Остеохондроз шейного отдела позвоночника встречается преимущественно в возрастной группе 35–60 лет, занимая второе место после поясничного [1, 8]. Передняя шейная дискэктомия с фиксацией аутокостью, взятой из гребня подвздошной кости, является доказанно эффективным методом лечения радикуло- и миелопатии вследствие шейного спондилеза. Тем не менее авторы [6] сообщают о развитии осложнений в донорском участке до 22% случаев. Во избежание таких осложнений предложено множество альтернативных материалов для корпородеза: гомотрансплантаты, ксенотрансплантаты, деминерализованный костный матрикс и кейджи.
Выбор метода оперативного лечения при остеохондрозе шейного отдела позвоночника лежит в плоскости спондилодеза либо тотального эндопротезирования диска [10]. Эндопротезирование имеет ряд преимуществ, в том числе возможность сохранения физиологического объема движений, однако решающее значение для шейного отдела имеет декомпрессия невральных структур [1, 8, 11]. Спондилодез остается методом выбора по ряду причин.

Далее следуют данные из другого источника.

(** ** A first call up to the end of the [try] statement *)

Lemma try_block_spec cls req raw hb :
  let passes := returned (validate_prepare cls req hb).1 in
  let mws := if passes then middleware cls else [] in
  let args := call_arguments cls raw (_cached_args hb) in
  let c := done_count mws before_step (prologue cls req raw hb).2 in
  let td := if passes then match _cached_args hb with
                           | Some _ => []
                           | None => decode_events raw
                           end
            else [] in
  exists tm act,
    traces (try_block cls req raw) hb tm /\
    skel tm = validate_skel cls req ++ td ++ before_events c mws ++ act /\
    all_of_kind KAction act /\
    actions act = (if passes && bool_decide (c = length mws)
                   then [(lower (method req), args)] else []) /\
    executed_middleware (try_block cls req raw hb).2
      = reverse (take (S c) mws) ++ executed_middleware hb /\
    _called_once (try_block cls req raw hb).2 = _called_once hb /\
    (passes = true -> _cached_args (try_block cls req raw hb).2 = Some args) /\
    (_finished hb = true -> _finished (try_block cls req raw hb).2 = true).
Proof.
  intros passes mws args c td.
  destruct (validate_prepare_spec cls req hb)
    as (tv & Htv & Hsv & V1 & V2 & V3 & V4).
  subst c. unfold try_block, prologue in *.
  destruct (returned (validate_prepare cls req hb).1) eqn:Hp;
    subst passes mws td; cbn match in *.
  - apply returned_unit in Hp.
    set (hv := (validate_prepare cls req hb).2) in *.
    destruct (decoded_args_spec cls raw hv)
      as (hd & Hd & Htd & Hsd & D1 & D2 & D3 & D4).
    rewrite V2 in Hd, Htd, Hsd, D2. fold args in Hd, D2.
    set (td := match _cached_args hb with Some _ => [] | None => _ end) in *.
    assert ((decoded_args cls raw hv).1 = Returned args) as Hd1
      by (by rewrite Hd).
    assert ((validate_prepare cls req ;; decoded_args cls raw) hb
            = (Returned args, hd)) as Hpr
      by (by rewrite (bind_returned _ _ _ _ Hp)).
    assert (((validate_prepare cls req ;; decoded_args cls raw) hb).1
            = Returned args) as Hpr1 by (by rewrite Hpr).
    assert (traces (validate_prepare cls req ;; decoded_args cls raw) hb
              (tv ++ td)) as Htp by (by eapply traces_bind).
    assert (((validate_prepare cls req ;; decoded_args cls raw) hb).2 = hd)
      as Ehd by (by rewrite Hpr).
    destruct (guarded_spec cls req true args hd)
      as (tg & act & (Htg & Hsg & G1 & G2 & G3 & G4) & Hka & Haa).
    cbn match in Hsg, G4, Haa. cbn zeta in Hsg, G4, Haa.
    exists ((tv ++ td) ++ tg), act.
    rewrite <- Ehd in Htg.
    split; [by eapply traces_bind|].
    rewrite (bind_returned _ _ _ _ Hpr1), Ehd.
    rewrite !skel_app, Hsv, Hsd, Hsg, <- !app_assoc, G1, G2, G4, D1, D3, V1, V3.
    repeat split; auto.
    intros Hf. apply G3. rewrite D4. by apply V4.
  - exists tv, [].
    assert (returned ((validate_prepare cls req ;; decoded_args cls raw) hb).1
            = false) as Hpr.
    { rewrite (bind_passed _ _ _ Hp). apply passed_not_returned. }
    split; [apply traces_bind_passed; [done|]; by apply traces_bind_passed|].
    rewrite (bind_passed _ _ _ Hpr), (bind_passed _ _ _ Hp). simpl.
    rewrite Hsv, !app_nil_r. repeat split; auto; [constructor | done].
Qed.
Definition ParsePrevouts (prevTxsUnival : UniValue) : M PrevoutsState unit :=
  if negb (isNull prevTxsUnival) then
    prevTxs <- lift (get_array prevTxsUnival) ;;
    forM_ ParsePrevouts_record (values prevTxs)
  else ret tt.

End Prevouts.

(** ** The signing orchestrator *)

(** v.at(idx) with an [int] index: a negative one converts to a position
    past the end. *)
Definition vector_at {A} (v : list A) (idx : Z) : option A :=
  if idx <? 0 then None else v !! Z.to_nat idx.

(** The entries of a std::map<int, std::string> in iteration order:
    ascending keys. *)
Definition entry_le (a b : Z * string) : Prop := a.1 ≤ b.1.

#[global] Instance entry_le_dec : RelDecision entry_le.
Proof. intros a b. unfold entry_le. apply _. Defined.

Definition map_entries (m : gmap Z string) : list (Z * string) :=
  merge_sort entry_le (map_to_list m).

Section Signing.
Context `{SS : ScriptServices} `{CS : ChainServices} `{RS : RpcServices} `{SG : SigningServices}.

(** Lines 512-524: the loop of [ValidateTransactionPeginInputs] from input
    [i] on; the state is [input_errors]. *)
Fixpoint validate_pegin_loop (mtx : CMutableTransaction) (fedpegscripts : list (CScript * CScript))
    (i : nat) (ins : list CTxIn) (immature_pegin : bool) : M (gmap Z string) bool :=
  match ins with
  | [] => ret immature_pegin
  | txin :: rest =>
      if m_is_pegin txin then
        match vtxinwit mtx !! i with
        | None =>
            modify (<[Z.of_nat i := "Peg-in input has invalid proof."%string]>) ;;;
            validate_pegin_loop mtx fedpegscripts (S i) rest immature_pegin
        | Some txinwit =>
            if negb (fst (IsValidPeginWitness (m_pegin_witness txinwit) fedpegscripts
                            (prevout txin) false)) then
              modify (<[Z.of_nat i := "Peg-in input has invalid proof."%string]>) ;;;
              validate_pegin_loop mtx fedpegscripts (S i) rest immature_pegin
            else
              (* Report warning about immature peg-in though *)
              let checked := IsValidPeginWitness (m_pegin_witness txinwit) fedpegscripts
                               (prevout txin) true in
              if negb (fst checked) then
                throw_if (bool_decide (snd checked ≠ "Needs more confirmations."%string))
                  NonFatalCheckError ;;;
                validate_pegin_loop mtx fedpegscripts (S i) rest true
              else validate_pegin_loop mtx fedpegscripts (S i) rest immature_pegin
        end
      else validate_pegin_loop mtx fedpegscripts (S i) rest immature_pegin
  end.
(** A network that answers every request with the given status and body;
    axios rejects the promise for a status outside 2xx. *)
Definition refusing (status : Z) (body : value) (_ : AxiosConfig) : AxiosOutcome :=
  Rejected
    {| err_message :=
         "Request failed with status code " ++ digits status;
       err_response := Some {| resp_status := status; resp_data := body |} |}.

Definition users (n : nat) : list string :=
  map (fun i => "user-" ++ string_of_nat i) (seq 1 n).

(** A value that has no string form: the object that the JSON text
    [{"toString":1}] parses to. *)
Definition no_text : value :=
  JObj [("toString", JNum {| num_mantissa := 1; num_exponent := 0 |})].

(** ** The body of each operation in closed form *)

(** [if (arg) o[key] = arg] *)
Definition with_optional (key : string) (arg : value) (o : value) : value :=
  if truthy arg then set o key arg else o.

(** Whether [Object.keys(v)] has an element. *)
Definition has_own_keys (v : value) : bool :=
  match Object_keys v with
  | Some (_ :: _) => true
  | _ => false
  end.

(** [if (Object.keys(bag).length > 0) o[key] = bag], after the default [{}]. *)
Definition with_bag (key : string) (bag : value) (o : value) : value :=
  if has_own_keys (default_arg bag (JObj []))
  then set o key (default_arg bag (JObj []))
  else o.

(** The [data] an operation passes to [request]; [undefined] for the reads. *)
Definition body (op : Operation) : value :=
  match op with
  | UpsertUser userId email properties =>
      with_bag "properties" properties
        (JObj [("identification", with_optional "email" email (JObj [("userId", userId)]))])
  | DeleteUser userId email =>
      JObj [("identification",
             with_optional "email" email (with_optional "userId" userId (JObj [])))]
  | UpsertAccount accountId domain properties =>
      with_bag "properties" properties
        (JObj [("identification",
                with_optional "domain" domain (JObj [("accountId", accountId)]))])
  | DeleteAccount accountId domain =>
      JObj [("identification",
             with_optional "domain" domain (with_optional "accountId" accountId (JObj [])))]
  | AddUsersToAccount accountId userIds => users_body accountId userIds
  | RemoveUsersFromAccount accountId userIds => users_body accountId userIds
  | TrackEvent eventName userId accountId metadata =>
      with_bag "metadata" metadata
        (with_optional "accountId" accountId
           (with_optional "userId" userId (JObj [("name", eventName)])))
  | LinkUserToAccount userId accountId =>
      JObj [("user", JObj [("identification", JObj [("userId", userId)])]);
            ("account", JObj [("identification", JObj [("accountId", accountId)])])]
  | _ => JUndefined
  end.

Расположение фиксатора по передней поверхности тел позвонков несомненно обеспечивает большую площадь контакта, тем не менее существенно ограничивается объем движений в шейном отделе позвоночника [1, 11]. Эндопротезирование при этом более травматично по отношению к мягким тканям. Из литературы известно, что стабильность фиксатора напрямую зависит от площади контакта в системе кость — имплант [2–4, 6]. Применительно к шейному отделу оптимальным представляется возможность наличия дополнительных винтов в телах позвонков, что увеличивает площадь контакта. Без сомнения, важное значение имеет выбор материала фиксаторов, при этом титан имеет ряд преимуществ, в том числе инертность и меньший вес [10]. При плохом качестве кости целесообразно применение костной пластики, резорбируемых материалов, а также системной антирезорбтивной терапии [5].
В настоящее время для межтелового спондилодеза используют костный аутотрансплантат, титановые, карбоновые, PEEK кейджи, титановую пластину, кейдж совместно с пластиной, комбинированные плат-кейджи и цилиндрический титан-кейджи. Нет единого мнения в отношении выбора способа передней фиксации на шейном уровне. Последний систематический обзор показал, что выбор стабилизации (трансплантат, кейдж, пластина) имеет малое влияние на облегчение симптомов боли [11]. Это логично, так как «облегчающим боль» этапом операции является прежде всего качественно выполненная декомпрессия нервных структур. В то же время доказательства низкого уровня установлены в отношении того, что аутографты дают больше осложнений, чем кейджи [8]. Это дает минимальный перевес в пользу имплантов. Нет единого мнения и в отношении целесообразности применения пластин для дополнительной фиксации стабилизированного кейджем сегмента.